BOOK EIGHT: 1811 - 12
10. CHAPTER X (continued)

During one of these moments of awkward silence when Anatole's prominent eyes were gazing calmly and fixedly at her, Natasha, to break the silence, asked him how he liked Moscow. She asked the question and blushed. She felt all the time that by talking to him she was doing something improper. Anatole smiled as though to encourage her.

"At first I did not like it much, because what makes a town pleasant ce sont les jolies femmes,* isn't that so? But now I like it very much indeed," he said, looking at her significantly. "You'll come to the costume tournament, Countess? Do come!" and putting out his hand to her bouquet and dropping his voice, he added, "You will be the prettiest there. Do come, dear countess, and give me this flower as a pledge!"

*Are the pretty women.

Natasha did not understand what he was saying any more than he did himself, but she felt that his incomprehensible words had an improper intention. She did not know what to say and turned away as if she had not heard his remark. But as soon as she had turned away she felt that he was there, behind, so close behind her.

"How is he now? Confused? Angry? Ought I to put it right?" she asked herself, and she could not refrain from turning round. She looked straight into his eyes, and his nearness, self-assurance, and the good-natured tenderness of his smile vanquished her.

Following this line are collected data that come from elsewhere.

Lemma reached_mounted_in i new :
  reached_mounted i (map Mounted new) = true -> In i new.
Proof.
  induction new as [|j new IH]; simpl; [discriminate|].
  destruct (Nat.eqb_spec i j); [auto|]. simpl. auto.
Qed.

Lemma umount_calls_absent i new :
  ~ In i new -> umount_calls i (map Umount new) = 0.
Proof.
  induction new as [|a new IH]; simpl; [easy|]. intros Hn.
  unfold umount_calls in *. simpl.
  destruct (Nat.eqb_spec i a) as [->|Hne]; [tauto|]. apply IH. tauto.
Qed.

Lemma umount_calls_once i new :
  NoDup new -> In i new -> umount_calls i (map Umount new) = 1.
Proof.
  induction 1 as [|j new Hj Hnd IH]; simpl; [easy|].
  change (umount_calls i (Umount j :: map Umount new))
    with (umount_calls i ([Umount j] ++ map Umount new)).
  rewrite umount_calls_app. unfold umount_calls at 1. simpl.
  destruct (Nat.eqb_spec i j) as [->|Hne]; simpl.
  - intros _. rewrite umount_calls_absent; auto.
    now rewrite <- list_elem_of_In.
  - intros [->|Hin]; [contradiction|auto].
Qed.

(** The YARA scan, the sibling of the two container loops, unmounts every
    device it mounted exactly once: also when a later device fails to mount,
    when the scanner cannot be started, and on any other exception. *)
Lemma yara_umounts_exactly_once flag inputs scan i :
  let tr := fst (yara_scan flag inputs scan) in
  reached_mounted i tr = true -> umount_calls i tr = 1.
Proof.
  unfold yara_scan.
  destruct (yara_inputs_spec flag inputs 0 [] []) as (new & H1 & H2 & _ & Hnd).
  destruct (yara_inputs flag 0 inputs [] []) as [[dm tr] raised].
  simpl in H1, H2. subst dm tr.
  assert (Hgoal : reached_mounted i (map Mounted new ++ map Umount new) = true ->
                  umount_calls i (map Mounted new ++ map Umount new) = 1).
  { unfold reached_mounted. rewrite existsb_app.
    fold (reached_mounted i (map Mounted new)).
    fold (reached_mounted i (map Umount new)).
    rewrite reached_mounted_umounts, orb_false_r. intros Hin.
    apply reached_mounted_in in Hin.
    rewrite umount_calls_app, umount_calls_mounted. simpl.
    now apply umount_calls_once. }
  destruct raised as [e|]; [destruct (is_runtime_error e)|destruct scan as [u|e]];
    simpl; auto.
  destruct (is_runtime_error e); simpl; auto.
Qed.

End MountingFacts.

(** C1: for every disk that reaches the Mounted state, [umount] is invoked
    exactly once on every path out of processing that disk.  The container
    loops break this on the path where [mount()] returns no mountpoints: the
    block unmounts, and the [finally] clause unmounts again.  On such a disk
    both loops call [umount] twice, where the YARA scan calls it once. *)
Theorem C1_umount_twice_without_mountpoints :
  let d := MountingNotions.disk_without_mountpoints in
  let drift := Mounting.trace (fst (Mounting.container_drift [d])) in
  let export := Mounting.trace (fst (Mounting.container_export [d])) in
  let yara := fst (Mounting.yara_scan true [d] (Py.Ok tt)) in
  Mounting.reached_mounted 0 drift = true
  /\ Mounting.umount_calls 0 drift = 2
  /\ Mounting.reached_mounted 0 export = true
  /\ Mounting.umount_calls 0 export = 2
  /\ Mounting.reached_mounted 0 yara = true
  /\ Mounting.umount_calls 0 yara = 1.
Proof. cbv zeta. repeat split; reflexivity. Qed.

(** ** FLOSS *)

Module FlossFacts.
Import Py Floss FlossNotions.

Lemma process_clean inputs : forall outs o,
  Forall is_clean inputs ->
  exists outs',
    process inputs outs o
    = Ok (outs ++ outs',
          match rev inputs with
          | [] => o
          | f :: _ => Some {| out_display_name := display_name f;
                              out_lines := lines_of f |}
          end)
    /\ length outs' = length inputs.
Proof.
  induction inputs as [|f more IH]; intros outs o Hall; simpl.
  - exists []. now rewrite app_nil_r.
  - inversion Hall as [|? ? (p & n & Hp & Hne & Hr) Hmore]; subst.
    rewrite Hp. apply String.eqb_neq in Hne. rewrite Hne, Hr. simpl.
    destruct (IH (outs ++ [{| out_display_name := display_name f;
                              out_lines := n |}])
                 (Some {| out_display_name := display_name f;
                          out_lines := n |}) Hmore) as (outs' & -> & Hlen).
    eexists (_ :: outs'). rewrite <- app_assoc. simpl. split; [|now rewrite Hlen].
    f_equal. f_equal.
    destruct (rev more) as [|g l] eqn:E; simpl; [|reflexivity].
    unfold lines_of. now rewrite Hr.
Qed.

(** What the final check of the task decides on, when FLOSS runs cleanly on
    every input: whether the output of the last input is empty. *)
Lemma command_error_iff_last_empty inputs min_length :
  Forall is_clean inputs ->
  command inputs min_length = Raise (RuntimeError "FLOSS found no strings.")
  <-> match rev inputs with [] => True | f :: _ => lines_of f = 0 end.
Proof.
  intros Hall. unfold command.
  destruct (process_clean inputs [] None Hall) as (outs' & -> & Hlen).
  simpl. destruct inputs as [|f more]; simpl in *.
  - destruct outs'; [|discriminate]. simpl. tauto.
  - destruct outs' as [|o outs']; [discriminate|]. simpl.
    destruct (rev more ++ [f]) as [|g l] eqn:E.
    + now destruct (rev more).
    + simpl. destruct (Nat.eqb_spec (lines_of g) 0) as [->|Hne]; simpl.
      * tauto.
      * split; [discriminate|contradiction].
Qed.

End FlossFacts.

(** C2: the FLOSS task fails with "FLOSS found no strings." if and only if
    the inputs yield no string in total.  The task decides on the output of
    the last input alone: with 5 strings from a first file and none from a
    second, the total is 5 and the task still fails with that message. *)
Theorem C2_floss_fails_despite_strings :
  let inputs := [FlossNotions.clean_input "first.bin" 5;
                 FlossNotions.clean_input "second.bin" 0] in
  Floss.total_strings inputs = 5
  /\ Floss.command inputs None
     = Py.Raise (Py.RuntimeError "FLOSS found no strings.").
Proof. cbv zeta. split; reflexivity. Qed.

(** ** The Jenkins analyzer *)

Module JenkinsFacts.
Import Py Reporting Jenkins JenkinsNotions.

Lemma dict_get_set {V} h k (v : V) d :
  dict_get h (dict_set k v d) = if String.eqb h k then Some v else dict_get h d.
Proof.
  induction d as [|[k' v'] d IH]; simpl.
  - reflexivity.
  - destruct (String.eqb_spec k k') as [->|Hk]; simpl.
    + now destruct (String.eqb h k').
    + destruct (String.eqb_spec h k') as [->|Hh].
      * apply String.eqb_neq in Hk. rewrite String.eqb_sym in Hk. now rewrite Hk.
      * exact IH.
Qed.

Lemma dict_set_not_nil {V} k (v : V) d : dict_set k v d <> [].
Proof. destruct d as [|[k' v'] d]; simpl; [easy|]. now destruct (String.eqb k k'). Qed.

Lemma find_app {A} (f : A -> bool) l1 l2 :
  List.find f (l1 ++ l2)
  = match List.find f l1 with Some x => Some x | None => List.find f l2 end.
Proof. induction l1 as [|a l1 IH]; simpl; [easy|]. now destruct (f a). Qed.

Lemma registry_fold_get h credentials : forall d,
  dict_get h (fold_left (fun d c => dict_set (snd c) (fst c) d) credentials d)
  = match last_username h credentials with
    | Some u => Some u
    | None => dict_get h d
    end.
Proof.
  unfold last_username.
  induction credentials as [|[u k] credentials IH]; intros d; simpl; [easy|].
  rewrite IH, find_app. simpl.
  destruct (List.find _ (rev credentials)) as [[u' k']|]; simpl; [easy|].
  rewrite dict_get_set. now destruct (String.eqb h k).
Qed.

(** The registry maps a hash to the last username listed with it. *)
Lemma registry_get h credentials :
  dict_get h (credentials_registry credentials) = last_username h credentials.
Proof.
  unfold credentials_registry. rewrite registry_fold_get.
  now destruct (last_username h credentials).
Qed.

Lemma registry_fold_not_nil credentials : forall d : dict string,
  d <> [] ->
  fold_left (fun d c => dict_set (snd c) (fst c) d) credentials d <> [].
Proof.
  induction credentials as [|c credentials IH]; intros d Hd; simpl; [easy|].
  apply IH, dict_set_not_nil.
Qed.

Lemma registry_nil credentials :
  (length (credentials_registry credentials) =? 0)%nat
  = match credentials with [] => true | _ => false end.
Proof.
  destruct credentials as [|c credentials]; [reflexivity|].
  unfold credentials_registry. simpl.
  pose proof (registry_fold_not_nil credentials
                (dict_set (snd c) (fst c) []) (dict_set_not_nil _ _ _)) as Hn.
  destruct (fold_left _ credentials _); [contradiction|reflexivity].
Qed.

Lemma registry_has h u credentials :
  In (u, h) credentials ->
  exists u', dict_get h (credentials_registry credentials) = Some u'.
Proof.
  intros Hin. rewrite registry_get. unfold last_username.
  destruct (List.find _ (rev credentials)) as [[u' k']|] eqn:E; simpl; eauto.
  apply in_rev in Hin.
  pose proof (List.find_none _ _ E (u, h) Hin) as Hf. simpl in Hf.
  rewrite String.eqb_refl in Hf. discriminate.
Qed.

(** Every cracked hash that is in the registry gets its bullet. *)
Lemma password_bullets_total registry weak :
  (forall h p, In (h, p) weak -> exists u, dict_get h registry = Some u) ->
  exists bs, password_bullets registry weak = Ok bs
             /\ List.filter is_level2 bs = bs /\ length bs = length weak.
Proof.
  induction weak as [|[h p] weak IH]; intros Hall; simpl.
  - exists []. auto.
  - destruct (Hall h p) as [u ->]; [now left|].
    destruct IH as (bs & -> & Hf & Hl).
    { intros h' p' Hin. apply (Hall h' p'). now right. }
    simpl. eexists. split; [reflexivity|]. simpl. now rewrite Hf, Hl.
Qed.

Section Analysis.
Context `{ReportInit}.
Variable crack : list string -> result (list (string * string)).

(** The report of [analyze_jenkins] and its priority, once the cracker has
    returned [weak] and every cracked hash belongs to a credential. *)
Lemma analyze_jenkins_priority version credentials weak :
  crack (dict_keys (credentials_registry credentials)) = Ok weak ->
  (forall h p, In (h, p) weak -> exists u, In (u, h) credentials) ->
  exists report,
    analyze_jenkins crack version credentials = Ok report
    /\ priority report
       = match weak with
         | _ :: _ => CRITICAL
         | [] =>
             if negb (match credentials with [] => true | _ => false end)
                || known_version version
             then MEDIUM else LOW
         end.
Proof.
  intros Hcrack Hin. unfold analyze_jenkins. rewrite Hcrack. simpl.
  destruct weak as [|w weak].
  - rewrite registry_nil.
    assert (Hv : negb (String.eqb
                         match version with
                         | Some v => if String.eqb v "" then "Unknown" else v
                         | None => "Unknown"
                         end "Unknown") = known_version version).
    { destruct version as [v|]; simpl; [|reflexivity].
      destruct (String.eqb v "") eqn:E; simpl; reflexivity. }
    rewrite Hv.
    destruct (negb _ || known_version version); eexists; split; reflexivity.
  - destruct (password_bullets_total (credentials_registry credentials)
                (w :: weak)) as (bs & Hbs & _).
    { intros h p Hhp. destruct (Hin h p Hhp) as [u Hu].
      eapply registry_has; eauto. }
    rewrite Hbs. simpl. eexists; split; reflexivity.
Qed.
(** * Fraud-investigation agents: a shallow embedding

    The development follows the Python sources

    - [src/utils/llm_client.py]           (class [LLMClient]),
    - [src/agents/investigation_agent.py] (class [InvestigationAgent]),
    - [src/agents/explanation_agent.py]   (class [ExplanationAgent]).

    Python values that travel through the agents are dynamically typed, so
    they are embedded as one inductive type [value]; a row of a table and
    the result of [Series.to_dict()] are finite maps from column names to
    values.  Exceptions are explicit: every operation that can raise
    returns an [outcome]. *)

From Stdlib Require Import ZArith QArith Qabs Ascii String List.
From stdpp Require Import base option list gmap strings pretty sorting.

Local Open Scope string_scope.
Local Open Scope Z_scope.
Local Open Scope list_scope.

(** ** Python values and exceptions *)

Module Py.

(** The exceptions the modelled code can raise.  [DatabaseError] and
    [APIError] come from the two external services. *)
Inductive exn : Type :=
  | KeyError (key : string)
  | TypeError
  | ValueError
  | AttributeError
  | DatabaseError
  | APIError.

(** Result of running a piece of Python.  [Unmodelled] marks behaviour that
    lies outside the fragment covered here (the shortest-digits [repr] of a
    float, a SQL statement whose text is altered by a quote inside an
    interpolated key); nothing is claimed about such runs. *)
Inductive outcome (A : Type) : Type :=
  | Ok (a : A)
  | Raise (e : exn)
  | Unmodelled.
Arguments Ok {A} a.
Arguments Raise {A} e.
Arguments Unmodelled {A}.

Definition obind {A B} (o : outcome A) (k : A -> outcome B) : outcome B :=
  match o with
  | Ok a => k a
  | Raise e => Raise e
  | Unmodelled => Unmodelled
  end.

(** A value as it comes out of [pandas.read_sql_query(...).iloc[0].to_dict()]:
    [None], an integer, a finite float (every finite binary float is a
    rational), NaN, or a string. *)
Inductive value : Type :=
  | VNone
  | VInt (z : Z)
  | VFloat (q : Q)
  | VNaN
  | VStr (s : string).

Abbreviation dict := (gmap string value).

(** [str(v)], as used by a bare replacement field such as "{v}" in an
    f-string.  A float that holds a whole number below 10^16 prints as
    its digits followed by ".0"; the shortest-digits [repr] of the other
    floats is outside the fragment. *)
Definition whole (q : Q) : bool :=
  (Qden (Qred q) =? 1)%positive && (Z.abs (Qnum (Qred q)) <? 10 ^ 16).

Definition str (v : value) : outcome string :=
  match v with
  | VNone => Ok "None"
  | VInt z => Ok (pretty z)
  | VFloat q =>
      if whole q then Ok (pretty (Qnum (Qred q)) +:+ ".0") else Unmodelled
  | VNaN => Ok "nan"
  | VStr s => Ok s
  end.

(** *** Fixed-point formatting: the format specs ",.2f" and ".2f" *)

(** Insert a comma before every group of three digits, counted from the
    right: the "," option of the format mini-language. *)
Fixpoint group3_rev (ds : list ascii) : list ascii :=
  match ds with
  | a :: b :: c :: ((_ :: _) as rest) => a :: b :: c :: ","%char :: group3_rev rest
  | _ => ds
  end.

Definition group_thousands (digits : string) : string :=
  string_of_list_ascii
    (rev (group3_rev (rev (list_ascii_of_string digits)))).

Definition two_digits (n : Z) : string :=
  if n <? 10 then "0" +:+ pretty n else pretty n.

(** Nearest integer to [q], ties to the even neighbour: the rounding of the
    "f" presentation type, which converts the exact binary value. *)
Definition round_half_even (q : Q) : Z :=
  let n := Qnum q in
  let d := Z.pos (Qden q) in
  let fl := n / d in
  let r := n mod d in
  match 2 * r ?= d with
  | Lt => fl
  | Gt => fl + 1
  | Eq => if Z.even fl then fl else fl + 1
  end.

(** The digits of a non-negative number of hundredths, with two decimals. *)
Definition fixed2 (grouped : bool) (hundredths : Z) : string :=
  let int_part := pretty (hundredths / 100) in
  (if grouped then group_thousands int_part else int_part)
    +:+ "." +:+ two_digits (hundredths mod 100).
(** X16 on a stem with a dot. *)
Lemma modal_name_on_version :
  exists obj,
    deduplicateNewName (host := asciiHost) DEFAULT_SETTINGS []
      (sanitizer.filename (host := asciiHost) (str " v1.2 ") ++ str "."
       ++ getActualExtension (host := asciiHost) (TFile.extension pastedImage)
            DEFAULT_SETTINGS) pastedImage
    = Ok obj
    /\ NameObj.stem obj = sanitizer.filename (host := asciiHost) (str " v1.2 ")
    /\ NameObj.extension obj
       = getActualExtension (host := asciiHost) (TFile.extension pastedImage)
           DEFAULT_SETTINGS
    /\ str "v1.2.png" = NameObj.name obj.
Proof.
  apply (@modal_name_is_kept asciiHost DEFAULT_SETTINGS [] pastedImage
           (str "notes") (str " v1.2 ")
           {| Renaming.newName := str "v1.2.png";
              Renaming.newPath := str "notes/v1.2.png";
              Renaming.convertedTo := None;
              Renaming.notice :=
                Some (str "Renamed Pasted image 20240101.png to v1.2.png") |});
    [discriminate|discriminate|reflexivity|vm_compute; reflexivity].
Defined.

(** X17 on a change of the input followed by a click. *)
Lemma modal_on_change_and_click :
  exists stem,
    stem <> []
    /\ str "shot.png"
       = stem ++ str "."
         ++ getActualExtension (host := asciiHost)
              (TFile.extension pastedImage) DEFAULT_SETTINGS
    /\ (stem = [] \/ exists value, stem = sanitizer.filename (host := asciiHost) value).
Proof.
  apply (@modal_submits_named_stems asciiHost DEFAULT_SETTINGS pastedImage
           (str "notes") []
           [Modal.ClickRename; Modal.Change (str "shot"); Modal.ClickRename]
           (str "shot.png")).
  vm_compute; left; reflexivity.
Defined.

(** X18 on 42. *)
Lemma parseInt_numberToString_on_42 :
  parseInt (numberToString (host := asciiHost) (Finite 42))
  = Finite 42.
Proof. apply (@parseInt_numberToString asciiHost 42); lia. Defined.

(** X19 on a taken name. *)
Lemma deduplicateNewName_avoids_on_example :
  exists r,
    deduplicateNewName (host := asciiHost) DEFAULT_SETTINGS [str "img/foo.png"]
      (str "foo.png") pastedImage = Ok r
    /\ forall p, In p [str "img/foo.png"] ->
                 path.basename p <> TFile.name pastedImage ->
                 path.basename p <> NameObj.name r.
Proof.
  destruct (@deduplicateNewName_avoids_siblings asciiHost DEFAULT_SETTINGS
              [str "img/foo.png"] (str "foo.png") pastedImage)
    as [Hreturns Havoids]; [reflexivity| |].
  - intros p ds [<-|[]] (_ & _ & _ & E); vm_compute in E; discriminate.
  - destruct (Hreturns eq_refl) as [r Hr].
    exists r; split; [exact Hr|exact (Havoids r Hr)].
Defined.

(** X20 on a listing of two files. *)
Lemma deduplicateNewName_on_swapped_listing :
  deduplicateNewName (host := asciiHost) DEFAULT_SETTINGS
    [str "foo.png"; str "foo-1.png"] (str "foo.png") pastedImage
  = deduplicateNewName (host := asciiHost) DEFAULT_SETTINGS
      [str "foo-1.png"; str "foo.png"] (str "foo.png") pastedImage.
Proof.
  apply (@deduplicateNewName_order_independent asciiHost); apply perm_swap.
Defined.

(** X21 on a free name. *)
Lemma deduplicateNewName_on_free_name :
  deduplicateNewName (host := asciiHost) DEFAULT_SETTINGS [str "bar.png"]
    (str "foo.png") pastedImage
  = named "foo.png" "foo" "png".
Proof.
  apply (@deduplicateNewName_free_name_literal asciiHost DEFAULT_SETTINGS
           [str "bar.png"] (str "foo.png") pastedImage); [reflexivity| |reflexivity].
  intros (p & [<-|[]] & _ & E); vm_compute in E; discriminate.
Defined.

(** X22 on the default delimiter. *)
Lemma isNameMeaningful_on_hyphens :
  isNameMeaningful (host := asciiHost) (str "- -")
    (sanitizer.delimiter (host := asciiHost) (str "-"))
  = Ok (hasOtherContent (str "- -")
          (sanitizer.delimiter (host := asciiHost) (str "-"))).
Proof.
  apply (@isNameMeaningful_sanitized asciiHost (str "- -") (str "-")).
  reflexivity.
Defined.

(** X23 after both conversions were turned on, one after the other. *)
Lemma conversions_exclusive_on_both :
  pngToJpeg (onChange (host := asciiHost) (PngToJpeg true) webpSettings)
  && pngToWebp (onChange (host := asciiHost) (PngToJpeg true) webpSettings)
  = false.
Proof.
  apply (@conversions_exclusive asciiHost); unfold webpSettings.
  do 2 apply reach_change; apply reach_default.
Defined.

(** X27 on a sibling numbered 7. *)
Lemma numbered_name_on_seven :
  exists re,
    newRegExp (host := asciiHost)
      (dupNameRegexSource DEFAULT_SETTINGS (str "foo") (str "png")) = Ok re
    /\ In (Finite 7)
         (dupNameNumbers
            (scanSiblings pastedImage
               (str "foo" ++ str "." ++ str "png") re [str "img/foo-7.png"])).
Proof.
  apply (@numbered_name_is_read_back asciiHost DEFAULT_SETTINGS pastedImage
           (str "foo") (str "png") [str "img/foo-7.png"] (str "img/foo-7.png") 7);
    [reflexivity|lia|now left|reflexivity|discriminate].
Defined.

(** X28 on a macro-enabled document. *)
Lemma testExcludeExtension_on_docm :
  exists excluded,
    testExcludeExtension (host := asciiHost) officeSettings report = Ok excluded
    /\ (excluded = true
        <-> exists w,
              In w (map str ["docx"; "doc"; "xlsx"; "xls"; "pptx"; "ppt";
                             "zip"; "rar"]%string)
              /\ occursIn w (TFile.extension report)).
Proof.
  apply (@testExcludeExtension_placeholder asciiHost officeSettings report).
  reflexivity.
Defined.

(** X29 on an archive, with all attachments handled and the pattern [zip]. *)
Lemma onCreate_on_archive :
  let excluded :=
    excludeExtensionPattern zipSettings <> []
    /\ occursIn (excludeExtensionPattern zipSettings) (TFile.extension archive) in
  (handleAllAttachments zipSettings = true /\ ~ excluded ->
   onCreate (host := asciiHost) zipSettings 1700000000500
     (OfTFile archive 1700000000000)
   = Ok (Started archive (autoRename zipSettings)))
  /\ (handleAllAttachments zipSettings = false \/ excluded ->
      onCreate (host := asciiHost) zipSettings 1700000000500
        (OfTFile archive 1700000000000) = Ok Ignored).
Proof.
  apply (@onCreate_other_attachment asciiHost zipSettings 1700000000500
           1700000000000 archive); [reflexivity|discriminate|lia|reflexivity].
Defined.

She smiled just as he was doing, gazing straight into his eyes. And again she felt with horror that no barrier lay between him and her.

The curtain rose again. Anatole left the box, serene and gay. Natasha went back to her father in the other box, now quite submissive to the world she found herself in. All that was going on before her now seemed quite natural, but on the other hand all her previous thoughts of her betrothed, of Princess Mary, or of life in the country did not once recur to her mind and were as if belonging to a remote past.